The Spectacle Without a Programme
There is a way of doing politics that requires no content. It requires volume, physical presence, the ability to occupy media space with gestures that generate reaction. De la Espriella reached the second round without an articulated government programme on women’s rights, without proposals on sexual education, without any mention of teenage pregnancy or reproductive health. What he left instead was something else, a television episode in which four presenters, including a woman, asked him to show his buttocks to thousands of viewers. He did. He had openly declared his opposition to voluntary termination of pregnancy. He had attacked female journalists live on air. The body, in his campaign, functioned as argument; his own, exhibited as a symbol of a virility without object; that of others, as territory to be reclaimed.
What is striking is not only the absence of proposals but the coherence of that absence. A candidate who does not speak about sexual and reproductive rights does not ignore them out of carelessness, he ignores them because their suppression is the programme. There is no need to write it down. The omission is the policy. His government plan contains no measure on public family planning, no commitment to sexual education in schools, no mention of gender violence as a structural problem of the State. What does appear, stated in interviews and at campaign events, is explicit opposition to Constitutional Court ruling C-055/22, which decriminalised abortion up to week 24 in 2022. For De la Espriella, that ruling is an error that can be corrected. For the women who responded to the poll, it is a conquest that can be lost.

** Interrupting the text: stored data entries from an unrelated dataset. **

(** * The CLN HTLC interceptor of lspd (cln_interceptor.go)

    A shallow embedding of the interception engine: the onion payload
    rewriter [encodePayloadWithNextHop] with the BigSize/TLV wire format it
    relies on, the resolution builders, the failure code mapper, the
    per-HTLC handler and the connection loop with its two wait groups.

    Conventions.
    - A Go [uint64] is an [N] below [2^64]; arithmetic that can wrap is
      written with an explicit [mod].
    - A Go [[]byte] is a [list byte] (the 256-constructor type of the
      Standard Library), a Go [string] a [string].
    - A Go function that returns [(T, error)] returns an [outcome T]; a
      run-time panic (which a Go function does not return from) is the
      third constructor.
    - A [map[uint64][]byte] is a [gmap N (list byte)]. *)

From Stdlib Require Import NArith ZArith String Ascii List Lia.
From Stdlib Require Import Strings.Byte.
From stdpp Require Import base option list sorting gmap.

Open Scope N_scope.

(** ** Outcomes of Go calls *)

(** The errors of the io, sphinx and tlv packages that this code meets,
    and the wrappers [fmt.Errorf] builds around them in
    [encodePayloadWithNextHop]. *)
Inductive error : Type :=
  | EOF
  | ErrUnexpectedEOF
  | ErrVarIntNotCanonical
  | ErrStreamNotCanonical
  | ErrLength
  | InvalidByteError (c : ascii)
  | FailedToReadPayloadLength (cause : error)
  | FailedToDecodePayload (cause : error)
  | DecodeWithParsedTypesFailed (cause : error)
  | NewStreamError (cause : error).

Inductive outcome (A : Type) : Type :=
  | Ok (a : A)
  | Err (e : error)
  | Panic (msg : string).
Arguments Ok {A} a.
Arguments Err {A} e.
Arguments Panic {A} msg.

Definition obind {A B} (m : outcome A) (k : A -> outcome B) : outcome B :=
  match m with
  | Ok a => k a
  | Err e => Err e
  | Panic p => Panic p
  end.

(** [wrap w m] is the Go idiom [if err != nil { return nil, w(err) }]. *)
Definition wrap {A} (w : error -> error) (m : outcome A) : outcome A :=
  match m with
  | Ok a => Ok a
  | Err e => Err (w e)
  | Panic p => Panic p
  end.

(** [outcome] is a monad; stdpp's [x ← m; k] notation binds in it. *)
#[global] Instance outcome_ret : MRet outcome := fun A a => Ok a.
#[global] Instance outcome_bind : MBind outcome := fun A B k m => obind m k.

(** ** Machine integers and bytes *)

Definition MaxUint64 : N := 2 ^ 64 - 1.

(** [maxAlloc] of the Go runtime on a 64-bit Linux target, [1 << 48]
    bytes: [makeslice] panics when the size of the slice is beyond it,
    which covers every length that does not fit an [int]. *)
Definition maxAlloc : N := 2 ^ 48.

(** [uint8(v)]: the low byte of [v]. *)
Definition uint8 (v : N) : byte :=
  match Byte.of_N (v mod 256) with
  | Some b => b
  | None => x00
  end.

(** [binary.BigEndian.PutUintXX]: the [k] low bytes of [v], most
    significant first. *)
Fixpoint PutUint (k : nat) (v : N) : list byte :=
  match k with
  | O => []
  | S k' => uint8 (v / 256 ^ N.of_nat k') :: PutUint k' v
  end.

(** [binary.BigEndian.UintXX]: the number a byte string denotes. *)
Definition Uint (bs : list byte) : N :=
  fold_left (fun acc b => acc * 256 + Byte.to_N b) bs 0.

(** ** io.ReadFull on a byte buffer *)

(** [ReadFull n r] reads exactly [n] bytes from the buffer [r] and
    returns them with the rest of the buffer; [io.EOF] when [n > 0] and
    nothing is left, [io.ErrUnexpectedEOF] when fewer than [n] are. *)
Definition ReadFull (n : N) (r : list byte) : outcome (list byte * list byte) :=
  if n <=? N.of_nat (length r) then
    Ok (take (N.to_nat n) r, drop (N.to_nat n) r)
  else
    match r with
    | [] => Err EOF
    | _ :: _ => Err ErrUnexpectedEOF
    end.

(** ** BigSize variable-length integers (sphinx.ReadVarInt, tlv.WriteVarInt) *)

(** The multi-byte arm of [ReadVarInt]: [k] more bytes, big endian, and the
    value must not fit the shorter form ([rv <= bound] is not canonical).
    Any short read is reported as [io.ErrUnexpectedEOF]. *)
Definition readWide (k : N) (bound : N) (r : list byte) : outcome (N * list byte) :=
  match ReadFull k r with
  | Ok (bs, r') =>
      let rv := Uint bs in
      if rv <=? bound then Err ErrVarIntNotCanonical else Ok (rv, r')
  | Err _ => Err ErrUnexpectedEOF
  | Panic p => Panic p
  end.

Definition ReadVarInt (r : list byte) : outcome (N * list byte) :=
  match ReadFull 1 r with
  | Ok (d, r1) =>
      let discriminant := Uint d in
      if discriminant <? 0xfd then Ok (discriminant, r1)
      else if discriminant =? 0xfd then readWide 2 0xfc r1
      else if discriminant =? 0xfe then readWide 4 0xffff r1
      else readWide 8 0xffffffff r1
  | Err e => Err e
  | Panic p => Panic p
  end.

Definition WriteVarInt (val : N) : list byte :=
  if val <? 0xfd then [uint8 val]
  else if val <=? 0xffff then uint8 0xfd :: PutUint 2 val
  else if val <=? 0xffffffff then uint8 0xfe :: PutUint 4 val
  else uint8 0xff :: PutUint 8 val.

(** ** encoding/hex *)

Definition fromHexChar (c : ascii) : option N :=
  let n := N_of_ascii c in
  if (48 <=? n) && (n <=? 57) then Some (n - 48)
  else if (97 <=? n) && (n <=? 102) then Some (n - 97 + 10)
  else if (65 <=? n) && (n <=? 70) then Some (n - 65 + 10)
  else None.

(** [hex.DecodeString]: the bytes decoded so far come back together with
    the error, as in Go. *)
Fixpoint DecodeString (s : string) : list byte * option error :=
  match s with
  | EmptyString => ([], None)
  | String p EmptyString =>
      match fromHexChar p with
      | None => ([], Some (InvalidByteError p))
      | Some _ => ([], Some ErrLength)
      end
  | String p (String q s') =>
      match fromHexChar p, fromHexChar q with
      | None, _ => ([], Some (InvalidByteError p))
      | Some _, None => ([], Some (InvalidByteError q))
      | Some a, Some b =>
          let '(bs, err) := DecodeString s' in (uint8 (a * 16 + b) :: bs, err)
      end
  end.

Definition hextable (n : N) : ascii :=
  if n <? 10 then ascii_of_N (48 + n) else ascii_of_N (97 + (n - 10)).

Fixpoint EncodeToString (src : list byte) : string :=
  match src with
  | [] => EmptyString
  | v :: src' =>
      String (hextable (Byte.to_N v / 16))
        (String (hextable (Byte.to_N v mod 16)) (EncodeToString src'))
  end.

(** ** The tlv package: streams of (type, value) records *)

(** A record as [tlv.MapToRecords] builds it: a type and a static value. *)
Definition Record : Type := N * list byte.

Definition typ (rec : Record) : N := rec.1.
Definition value (rec : Record) : list byte := rec.2.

This is not a Colombian novelty. It is a recognisable pattern in Latin American politics over the past fifteen years, that of the leader who builds his authority on negation, who defines his project by what he will destroy rather than what he will build. Bolsonaro in Brazil, Milei in Argentina, Bukele in El Salvador, each with their local variants, share the same political grammar, virility as programme, the leader’s body as metaphor for the state they promise, strong, without fissures, without concessions to those they consider weakness. What is specific to the Colombian case is the response it generated. Because when Colombian women were asked what they would lose, they did not respond with slogans. They responded with inventories.
The Inventory of the Real
A woman in Calarcá, Quindío, answered that she would lose the legacy of her great-grandmother Leonor Palacio, the first woman to exercise the female vote in that municipality. Another, wherever she lives outside Colombia, said she would lose the desire to return, even though she cannot. An economist, a political scientist, a journalist gathered in a room could not believe that more than ten million people had voted for that candidate. A mother spoke of the water, the mountain, the forest, the trees, the animals that inhabit them. Not as metaphor. As enumeration of what constitutes her daily happiness, her future and her daughter’s.
With 100% of polling stations counted, Abelardo de la Espriella obtained 10,118,924 votes in the first round of 31 May 2026, corresponding to 43.77% of valid votes. Iván Cepeda came second with 9,451,732 votes, 40.88%. (Registraduría Nacional, official results first round 2026)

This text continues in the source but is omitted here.